“Late Nite Cinema” panelists Greg Young, Clinton Cornwell, Lily Kennedy, J.M. Kallet
Friday night, February 7, at the recently concluded Cambria Film Festival, marked the first-ever late-night block of horror shorts in its Special Shorts Program.
Even though the “Late Nite Cinema” screenings and following Q&A stopped just before midnight, the block was inspired by and had the feel of a good old-fashioned midnight movie gathering, playing to a lively, full house. It was a huge success and a significant addition to the festival.
The block was hosted with flair by flamboyant festival judge Greg Young, who invoked the tradition of Friday night midnight movies and—with some support from the audience—mentioned such classics as The Rocky Horror Picture Show and other movies that achieved cult status on the midnight movie circuit.
The reigning sentiment at the night’s conclusion was that ‘Late Night Cinema’ was a big success and a vital new addition to the still developing Cambria Film Festival.”
The block featured nine short films with the longest being 15 minutes and the shortest being four minutes. The themes, genres, and styles exhibited in these microfilms were broad, with a range that kept viewers wondering and absorbed.
Billed as “a curation of short films that are designed to thrill, chill, and showcase everything that goes ‘bump’ in the night,” the evening encompassed a much greater scope and variety of topics than this description. While the shorts did include horror and suspense, this was not a group of slash and gore flicks. They were much more reminiscent of episodes of The Twilight Zone, or perhaps even more like Rod Serling’s other almost forgotten TV show, Night Gallery—a show which used to terrify, puzzle, and even amuse me when I was a small boy of single digit age.

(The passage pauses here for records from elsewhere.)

Record manager_ok (m : Manager.manager) : Prop := mkManagerOk {
  mo_rows : ∀ ag r, Manager.rows m !! ag = Some r → capped (from_state r);
  mo_cache : ∀ ag b, Manager.cache m !! ag = Some b → capped b;
}.

Hypothesis dflt_ok : capped dflt.

Lemma current_capped m ag : manager_ok m → capped (current m ag).
Proof using dflt_ok.
  intros [Hr Hc]. unfold Manager.current, Manager.seed.
  destruct (Manager.rows m !! ag) eqn:E; [by eapply Hr|].
  rewrite from_state_state. destruct (Manager.cache m !! ag) eqn:E'; [by eapply Hc|done].
Qed.

Lemma store_row_ok m ag b :
  manager_ok m → capped b → manager_ok (Manager.store_row ag b m).
Proof using Type.
  intros [Hr Hc] Hb. split; simpl; [|done]. intros ag' r.
  rewrite lookup_insert. case_decide; [|by apply Hr]. intros [= <-].
  by rewrite from_state_state.
Qed.

Lemma store_settled_ok m ag b :
  manager_ok m → capped b → manager_ok (Manager.store_settled ag b m).
Proof using Type.
  intros Hm Hb. destruct (store_row_ok m ag b Hm Hb) as [Hr _]. destruct Hm as [_ Hc].
  split; simpl; [apply Hr|]. intros ag' b'.
  rewrite lookup_delete. case_decide; [done|by apply Hc].
Qed.

Lemma run_mop_ok m o : manager_ok m → mop_ok m o → manager_ok (run_mop o m).
Proof using dflt_ok.
  intros Hm Ho. destruct o as [ag c now tok|ag tok now|ag tok|ag c now|ag]; unfold mop_ok, run_mop in *;
    pose proof (current_capped m ag Hm) as (a & Ha & Hs).
  - destruct Ho as [Hp Hf]. erewrite Manager.reserve_run by (apply checked_cost_float, Hp).
    rewrite Ha in *. unfold concretize in Hf. simpl reserved in Hf.
    rewrite dict_get_map in Hf.
    rewrite (reserve_refines e) by done. apply store_settled_ok; [done|].
    eexists; split; [done|]. apply a_reserve_sound; [done..|].
    by destruct (dict_get tok (a_held a)).
  - rewrite Manager.commit_run, Ha, (commit_refines e) by done.
    apply store_settled_ok; [done|]. eexists; split; [done|]. by apply a_commit_sound.
  - rewrite Manager.release_run, Ha, release_refines.
    apply store_settled_ok; [done|]. eexists; split; [done|]. by apply a_release_sound.
  - erewrite Manager.can_afford_run by (apply checked_cost_float, Ho). rewrite Ha.
    apply store_row_ok; [done|]. exists (a_prune now a). split; [done|].
    by apply a_prune_sound.
  - destruct Hm as [Hr Hc]. split; simpl; [done|]. intros ag' b.
    rewrite lookup_insert. case_decide; [|by apply Hc]. intros [= <-].
    unfold Manager.current, Manager.seed in Ha.
    destruct (Manager.rows m !! ag) eqn:E; [by eapply Hr|].
    rewrite from_state_state in Ha. rewrite Ha. by exists a.
Qed.

Lemma reachable_ok m m' : manager_ok m → rtc mstep m m' → manager_ok m'.
Proof using dflt_ok.
  induction 2 as [|m m1 m' [o m0 Ho] _ IH]; [done|]. by apply IH, run_mop_ok.
Qed.

(** The numbers the code itself computes stay under the cap. *)
Definition under_cap (b : Budget) : Prop :=
  ∃ s r l, spent b = FFin s ∧ Manager.reserved_sum b = FFin r ∧ spend_limit b = FFin l ∧
    0 ≤ s ∧ 0 ≤ r ∧ s + r ≤ l ∧
    Z.of_nat (length (calls b)) + Z.of_nat (length (reserved b)) ≤ Z.max 0 (rate_limit b).

Lemma capped_under_cap b : capped b → under_cap b.
Proof using Type.
  intros (a & -> & Hs). pose proof (sound_sum_nonneg _ _ Hs).
  pose proof (sound_pow _ _ Hs). destruct Hs as [He [Hd Hn] Hh _ Hcap Hlim Hsl].
  exists (a_spent a), (zsum (a_held a).*2), (a_limit a).
  unfold exposure in Hcap.
  split_and!; try done.
  - unfold Manager.reserved_sum, fsum, fzero. simpl reserved. rewrite snd_map_held.
    rewrite (foldl_fadd_grid e); [done|done|apply Z.divide_0_r|done|done|lia].
  - simpl. unfold a_slots in Hsl. by rewrite length_fmap.
Qed.
End manager.

(** A budget with integral amounts, the shape the examples and the default
    factory use: [Budget(spend_limit=100.0, rate_limit=1000, window_seconds=3600)]. *)
Definition default_budget : Budget :=
  mkBudget (fl 100) 1000 (fl 3600) fzero [] [].

Lemma default_budget_capped : capped 1074 default_budget.
Proof.
  exists (mkAccount (100 * 2 ^ 1074) 1000 (fl 3600) 0 [] []). split; [done|].
  split; try done; simpl.
  - by split; [apply Z.divide_0_r|].
  - constructor.
Qed.

(** Under any interleaving of store-backed budget operations by any number
    of workers, every agent's recorded spend plus outstanding reservations stays
    within its spend limit, and recent calls plus reservations within its rate
    limit.  Amounts are multiples of [2^e] units, so float sums are exact. *)
Theorem budget_cap_invariant dflt e m m' ag :
  capped e dflt → manager_ok e m → rtc (mstep dflt e) m m' →
  under_cap (Manager.current dflt m' ag).
Proof.
  intros Hd Hm Hr. eapply capped_under_cap, current_capped; [done|].
  by eapply reachable_ok.
Qed.

Definition empty_manager : Manager.manager := Manager.mkManager ∅ ∅.

Lemma budget_cap_invariant_witness :
  under_cap (Manager.current default_budget
    (run_mop default_budget (OpCommit "a" "t1" (fl 5))
      (run_mop default_budget (OpReserve "a" (60 * 2 ^ 1074) (fl 2) "t2")
        (run_mop default_budget (OpReserve "a" (60 * 2 ^ 1074) (fl 1) "t1") empty_manager))) "a").
Proof.
  apply (budget_cap_invariant default_budget 1074 empty_manager).
  - apply default_budget_capped.
  - split; intros ? ?; simpl; by rewrite lookup_empty.
  - assert (Hp : price 1074 (60 * 2 ^ 1074)) by (split; [by exists 60|done]).
    eapply rtc_l; [apply (mstep_op _ _ (OpReserve "a" (60 * 2 ^ 1074) (fl 1) "t1"));
                   split; [exact Hp|vm_compute; reflexivity]|].
    eapply rtc_l; [apply (mstep_op _ _ (OpReserve "a" (60 * 2 ^ 1074) (fl 2) "t2"));
                   split; [exact Hp|vm_compute; reflexivity]|].
    apply rtc_once, (mstep_op _ _ (OpCommit "a" "t1" (fl 5))). exact I.
Defined.

(** C11: on the grid the float budget refines the exact account.  Let the budget
    be the image of a sound account: for some [e] between 0 and 2045 its amounts
    are nonnegative multiples of [2^e] units, its limit is below [2^(52+e)], its
    tokens distinct, its exposure within the limit and its calls and reservations
    within the rate; and let the price be such an amount below [2^(52+e)].  Then each of the four mutators that the manager runs in the
    store ([can_afford], [reserve], [commit], [release]) returns the account's
    answer and leaves the image of the account's next state, again sound (for a
    reservation, if its token is new): reserve adds exactly the cost, commit
    moves exactly the held amount to [spent], release drops exactly it, and
    [can_afford] or a refusal changes nothing but the pruning of expired calls. *)
Theorem budget_refines_account e a c now token :
  sound e a → price e c →
  Manager.can_afford_mutator (FFin c) now (concretize a) =
    prod_map id concretize (a_can_afford c now a) ∧
  Manager.reserve_mutator (FFin c) now token (concretize a) =
    prod_map id concretize (a_reserve c now token a) ∧
  Manager.commit_mutator token now (concretize a) =
    prod_map id concretize (a_commit token now a) ∧
  Manager.release_mutator token (concretize a) =
    prod_map id concretize (a_release token a) ∧
  sound e (a_can_afford c now a).2 ∧
  (dict_get token (a_held a) = None → sound e (a_reserve c now token a).2) ∧
  sound e (a_commit token now a).2 ∧ sound e (a_release token a).2.
Proof.
  intros Hs Hp. split_and!.
  - by apply (can_afford_refines e).
  - by apply (reserve_refines e).
  - by apply (commit_refines e).
  - apply release_refines.
  - by apply a_prune_sound.
  - by apply a_reserve_sound.
  - by apply a_commit_sound.
  - by apply a_release_sound.
Qed.

Definition sample_account : account :=
  mkAccount (100 * 2 ^ 1074) 3 (fl 60) (10 * 2 ^ 1074) [fl 7] [("t", 20 * 2 ^ 1074)].

Lemma sample_account_sound : sound 1074 sample_account.
Proof.
  split; try done; simpl.
  - split; [by exists 10|done].
  - repeat constructor; [by exists 20|done].
  - apply NoDup_singleton.
Qed.

Lemma budget_refines_account_witness :
  sound 1074 sample_account ∧
  Manager.reserve_mutator (FFin (30 * 2 ^ 1074)) (fl 8) "u" (concretize sample_account) =
    prod_map id concretize (a_reserve (30 * 2 ^ 1074) (fl 8) "u" sample_account).
Proof.
  split; [apply sample_account_sound|].
  refine (proj1 (proj2 (budget_refines_account 1074 _ _ (fl 8) "u" sample_account_sound _))).
  split; [by exists 30|done].
Defined.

While there certainly was a good mix of horror and suspense in these films, there was also the straight up bizarre, from the Jamie Lee Curtis-produced Burn Out (the winner in the Late Nite category) to the laugh-inducing biting satire of White people and DEI in Vandals.
After 97 minutes of this dark and twisting cinematic trip, those who stuck around were treated to a filmmaker panel moderated by Young and featuring producer Lily Kennedy (The Corpse) and two writer-directors: Clinton Cornwell (The Haunted) and J.M. Kallet (Show and Tell).
The Haunted is a psychological and dramatic study of the effects of survivor’s guilt and grief, centering on a son and father dealing with the aftermath of losing their mother and wife whom they’d taken off life support. Here, the supernatural is blended with the psychology of grief, offering insight into the ideas of loss and “ghosts” in an achronological barrage of the son’s memories and emotions. Cornwell drew on personal experience with grief to create the film.
In Show and Tell, Kallet takes a classic scene—a couple of teen lovers at a secluded make-out point—and turns it into a shockingly different one than expected for Caleb, one of the teens (a hopeful romantic), and for the audience. The film has a detailed 1950s motif that adds to the classic teen romance and late-night movie atmosphere, and Meg, the other teen who is the object of desire, has a “trick” and an element of feminist avenger in the guise of a rockabilly dreamboat. Kallet revealed that the actual filming for this little gem was completed in one night—no small feat considering the film’s detail and polished quality.
The Corpse is one of the shortest in the block at just about four-and-a-half minutes, but it is a highly stylized film with a chilling mix of comedy and suspense. Kennedy, one of two producers of the short, emphasized how much collaborative work goes into even a very short film. All three filmmakers highlighted the importance and technical labor of post-production as well.
Other hard-to-forget entries in this block were the compelling and disturbing suburban psycho-chiller Model Citizen from director Rachael Dahl, and the wildly avant garde French film Cults, a strange look at the effects of a classic zombie film on French Catholic school boys. Even so, every entry in this block was memorable.
The reigning sentiment at the night’s conclusion was that “Late Night Cinema” was a big success and a vital new addition to the still developing Cambria Film Festival.
I urge you to catch the next installment in 2026.